What the task requires: Below are some records. Return exactly the lines from the one containing "(** * HandTracking-DangerDetection: the" through the one containing "calls it, on", both included, and only those.

Collected data:
============================================================

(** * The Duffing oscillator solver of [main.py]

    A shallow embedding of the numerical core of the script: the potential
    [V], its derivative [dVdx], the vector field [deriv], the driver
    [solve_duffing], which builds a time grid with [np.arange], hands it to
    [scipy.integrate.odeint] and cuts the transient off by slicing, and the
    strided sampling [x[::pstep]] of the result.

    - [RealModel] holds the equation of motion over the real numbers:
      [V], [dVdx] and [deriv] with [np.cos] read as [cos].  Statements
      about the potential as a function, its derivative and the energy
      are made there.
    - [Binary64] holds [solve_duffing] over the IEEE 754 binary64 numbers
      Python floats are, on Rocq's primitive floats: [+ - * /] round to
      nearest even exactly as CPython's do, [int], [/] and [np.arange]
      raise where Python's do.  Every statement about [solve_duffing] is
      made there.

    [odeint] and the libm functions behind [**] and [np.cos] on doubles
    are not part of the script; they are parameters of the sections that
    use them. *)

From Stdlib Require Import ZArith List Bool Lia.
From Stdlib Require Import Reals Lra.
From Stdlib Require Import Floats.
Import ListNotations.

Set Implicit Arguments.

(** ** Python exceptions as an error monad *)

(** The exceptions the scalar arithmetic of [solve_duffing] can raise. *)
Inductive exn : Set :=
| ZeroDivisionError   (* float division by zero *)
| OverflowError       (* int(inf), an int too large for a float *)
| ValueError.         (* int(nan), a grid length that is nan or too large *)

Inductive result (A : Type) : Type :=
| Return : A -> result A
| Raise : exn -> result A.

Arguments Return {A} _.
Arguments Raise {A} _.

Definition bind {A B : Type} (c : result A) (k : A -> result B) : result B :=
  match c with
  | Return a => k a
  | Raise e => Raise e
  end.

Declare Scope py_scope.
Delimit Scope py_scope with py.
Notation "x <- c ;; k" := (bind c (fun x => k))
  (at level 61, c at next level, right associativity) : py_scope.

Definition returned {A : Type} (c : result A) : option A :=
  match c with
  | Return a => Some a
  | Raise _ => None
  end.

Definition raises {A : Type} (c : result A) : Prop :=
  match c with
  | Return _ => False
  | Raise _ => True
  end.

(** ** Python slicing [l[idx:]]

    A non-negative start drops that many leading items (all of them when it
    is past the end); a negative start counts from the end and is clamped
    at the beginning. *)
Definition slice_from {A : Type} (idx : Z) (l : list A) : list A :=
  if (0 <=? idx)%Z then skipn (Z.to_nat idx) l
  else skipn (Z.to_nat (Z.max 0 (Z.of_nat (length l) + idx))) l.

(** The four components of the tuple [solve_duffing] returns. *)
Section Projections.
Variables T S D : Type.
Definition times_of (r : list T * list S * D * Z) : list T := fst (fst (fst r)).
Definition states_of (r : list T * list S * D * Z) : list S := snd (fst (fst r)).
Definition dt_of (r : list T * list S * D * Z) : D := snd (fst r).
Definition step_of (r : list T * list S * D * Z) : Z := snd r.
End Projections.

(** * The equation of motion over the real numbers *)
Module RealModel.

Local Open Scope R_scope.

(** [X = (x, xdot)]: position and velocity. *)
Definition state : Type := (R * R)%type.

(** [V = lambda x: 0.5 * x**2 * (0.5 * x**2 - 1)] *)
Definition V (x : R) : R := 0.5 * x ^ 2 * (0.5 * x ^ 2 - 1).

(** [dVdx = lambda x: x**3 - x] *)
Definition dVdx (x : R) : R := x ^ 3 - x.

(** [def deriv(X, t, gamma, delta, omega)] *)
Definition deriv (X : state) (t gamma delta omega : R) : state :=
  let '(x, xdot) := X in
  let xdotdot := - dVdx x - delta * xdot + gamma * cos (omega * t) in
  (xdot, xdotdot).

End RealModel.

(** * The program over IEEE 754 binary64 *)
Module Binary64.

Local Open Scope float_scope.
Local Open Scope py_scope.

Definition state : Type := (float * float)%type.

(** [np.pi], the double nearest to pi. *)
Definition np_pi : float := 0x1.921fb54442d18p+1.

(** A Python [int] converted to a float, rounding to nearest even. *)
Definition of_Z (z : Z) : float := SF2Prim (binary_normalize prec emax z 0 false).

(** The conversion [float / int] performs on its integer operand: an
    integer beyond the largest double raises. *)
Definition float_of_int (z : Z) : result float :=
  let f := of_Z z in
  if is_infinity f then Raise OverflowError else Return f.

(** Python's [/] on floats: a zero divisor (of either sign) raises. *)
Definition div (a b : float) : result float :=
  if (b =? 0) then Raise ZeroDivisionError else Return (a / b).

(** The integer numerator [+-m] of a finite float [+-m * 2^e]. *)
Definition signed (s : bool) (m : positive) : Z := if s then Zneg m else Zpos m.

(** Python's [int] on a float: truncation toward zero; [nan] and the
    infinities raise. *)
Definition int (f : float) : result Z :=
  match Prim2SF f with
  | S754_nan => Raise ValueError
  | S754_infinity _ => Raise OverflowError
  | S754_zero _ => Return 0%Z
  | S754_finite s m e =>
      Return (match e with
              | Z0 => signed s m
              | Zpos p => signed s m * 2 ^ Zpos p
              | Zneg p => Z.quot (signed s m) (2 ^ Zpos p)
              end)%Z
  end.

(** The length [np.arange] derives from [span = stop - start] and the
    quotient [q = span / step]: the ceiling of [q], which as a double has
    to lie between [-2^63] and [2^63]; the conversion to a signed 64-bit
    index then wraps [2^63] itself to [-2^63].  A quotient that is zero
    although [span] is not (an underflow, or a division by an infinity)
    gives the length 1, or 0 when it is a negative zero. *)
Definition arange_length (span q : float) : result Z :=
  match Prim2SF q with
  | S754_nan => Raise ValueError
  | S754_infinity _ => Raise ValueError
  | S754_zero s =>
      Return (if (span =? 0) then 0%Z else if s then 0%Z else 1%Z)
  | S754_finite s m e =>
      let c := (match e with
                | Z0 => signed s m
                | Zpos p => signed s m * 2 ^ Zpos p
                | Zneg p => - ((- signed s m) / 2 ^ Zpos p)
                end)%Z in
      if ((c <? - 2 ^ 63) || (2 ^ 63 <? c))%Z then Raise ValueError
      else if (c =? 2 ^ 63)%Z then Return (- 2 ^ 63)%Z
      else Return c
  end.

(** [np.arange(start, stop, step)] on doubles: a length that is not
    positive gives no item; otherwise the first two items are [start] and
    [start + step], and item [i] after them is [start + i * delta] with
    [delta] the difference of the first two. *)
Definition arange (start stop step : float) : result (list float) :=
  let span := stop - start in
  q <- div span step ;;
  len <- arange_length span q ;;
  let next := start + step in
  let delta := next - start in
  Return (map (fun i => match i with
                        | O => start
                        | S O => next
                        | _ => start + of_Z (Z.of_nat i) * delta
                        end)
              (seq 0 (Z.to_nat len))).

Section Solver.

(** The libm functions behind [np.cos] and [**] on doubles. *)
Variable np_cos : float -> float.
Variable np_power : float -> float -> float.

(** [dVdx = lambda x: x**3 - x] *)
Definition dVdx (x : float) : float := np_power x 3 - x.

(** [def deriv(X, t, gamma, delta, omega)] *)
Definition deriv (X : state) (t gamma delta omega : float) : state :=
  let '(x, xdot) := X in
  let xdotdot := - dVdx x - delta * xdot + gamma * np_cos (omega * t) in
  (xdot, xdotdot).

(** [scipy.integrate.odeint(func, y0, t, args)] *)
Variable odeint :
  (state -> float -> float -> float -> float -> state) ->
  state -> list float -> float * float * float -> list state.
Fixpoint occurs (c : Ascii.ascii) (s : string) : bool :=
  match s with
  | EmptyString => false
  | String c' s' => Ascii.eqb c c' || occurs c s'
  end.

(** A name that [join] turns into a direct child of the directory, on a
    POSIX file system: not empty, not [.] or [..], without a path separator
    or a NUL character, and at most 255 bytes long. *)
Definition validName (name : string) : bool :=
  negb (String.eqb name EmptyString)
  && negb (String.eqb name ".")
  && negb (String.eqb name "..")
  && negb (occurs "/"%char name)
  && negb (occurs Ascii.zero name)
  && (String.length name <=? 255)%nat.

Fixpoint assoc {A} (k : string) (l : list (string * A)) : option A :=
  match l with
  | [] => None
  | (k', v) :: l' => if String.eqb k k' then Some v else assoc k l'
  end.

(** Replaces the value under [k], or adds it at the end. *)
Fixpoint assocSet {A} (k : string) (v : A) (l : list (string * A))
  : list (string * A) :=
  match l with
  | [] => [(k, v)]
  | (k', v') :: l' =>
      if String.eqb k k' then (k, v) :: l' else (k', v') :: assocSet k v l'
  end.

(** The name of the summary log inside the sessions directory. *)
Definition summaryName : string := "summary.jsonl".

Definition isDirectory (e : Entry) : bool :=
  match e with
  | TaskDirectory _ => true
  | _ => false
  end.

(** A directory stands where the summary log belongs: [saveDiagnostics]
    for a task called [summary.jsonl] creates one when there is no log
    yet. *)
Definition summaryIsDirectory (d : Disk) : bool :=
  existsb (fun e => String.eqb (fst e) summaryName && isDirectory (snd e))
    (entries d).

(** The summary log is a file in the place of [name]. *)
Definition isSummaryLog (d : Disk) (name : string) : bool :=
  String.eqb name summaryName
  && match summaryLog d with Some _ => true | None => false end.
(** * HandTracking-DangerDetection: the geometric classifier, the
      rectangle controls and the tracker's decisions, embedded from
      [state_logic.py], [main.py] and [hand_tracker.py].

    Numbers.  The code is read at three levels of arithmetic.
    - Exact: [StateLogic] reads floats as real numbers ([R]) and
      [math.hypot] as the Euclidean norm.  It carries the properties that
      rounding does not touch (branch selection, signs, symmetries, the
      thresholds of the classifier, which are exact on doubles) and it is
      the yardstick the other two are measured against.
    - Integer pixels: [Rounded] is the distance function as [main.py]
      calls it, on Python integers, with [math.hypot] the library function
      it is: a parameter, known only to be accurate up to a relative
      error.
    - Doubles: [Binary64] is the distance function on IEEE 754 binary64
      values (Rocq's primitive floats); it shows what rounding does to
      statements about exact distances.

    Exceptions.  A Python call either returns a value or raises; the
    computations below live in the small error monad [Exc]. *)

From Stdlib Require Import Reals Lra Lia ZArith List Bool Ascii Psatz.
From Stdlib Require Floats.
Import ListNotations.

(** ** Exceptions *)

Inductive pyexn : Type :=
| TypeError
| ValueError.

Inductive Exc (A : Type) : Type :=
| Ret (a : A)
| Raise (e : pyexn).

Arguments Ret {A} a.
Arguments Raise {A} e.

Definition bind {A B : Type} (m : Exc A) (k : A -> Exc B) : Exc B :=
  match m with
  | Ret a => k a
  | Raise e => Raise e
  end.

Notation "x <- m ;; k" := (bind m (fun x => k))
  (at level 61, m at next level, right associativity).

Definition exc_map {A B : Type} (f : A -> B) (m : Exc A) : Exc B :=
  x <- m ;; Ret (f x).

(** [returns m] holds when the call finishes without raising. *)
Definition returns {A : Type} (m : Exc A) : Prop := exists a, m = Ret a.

============================================================

Expected output:
(** * HandTracking-DangerDetection: the geometric classifier, the
      rectangle controls and the tracker's decisions, embedded from
      [state_logic.py], [main.py] and [hand_tracker.py].

    Numbers.  The code is read at three levels of arithmetic.
    - Exact: [StateLogic] reads floats as real numbers ([R]) and
      [math.hypot] as the Euclidean norm.  It carries the properties that
      rounding does not touch (branch selection, signs, symmetries, the
      thresholds of the classifier, which are exact on doubles) and it is
      the yardstick the other two are measured against.
    - Integer pixels: [Rounded] is the distance function as [main.py]
      calls it, on Python integers, with [math.hypot] the library function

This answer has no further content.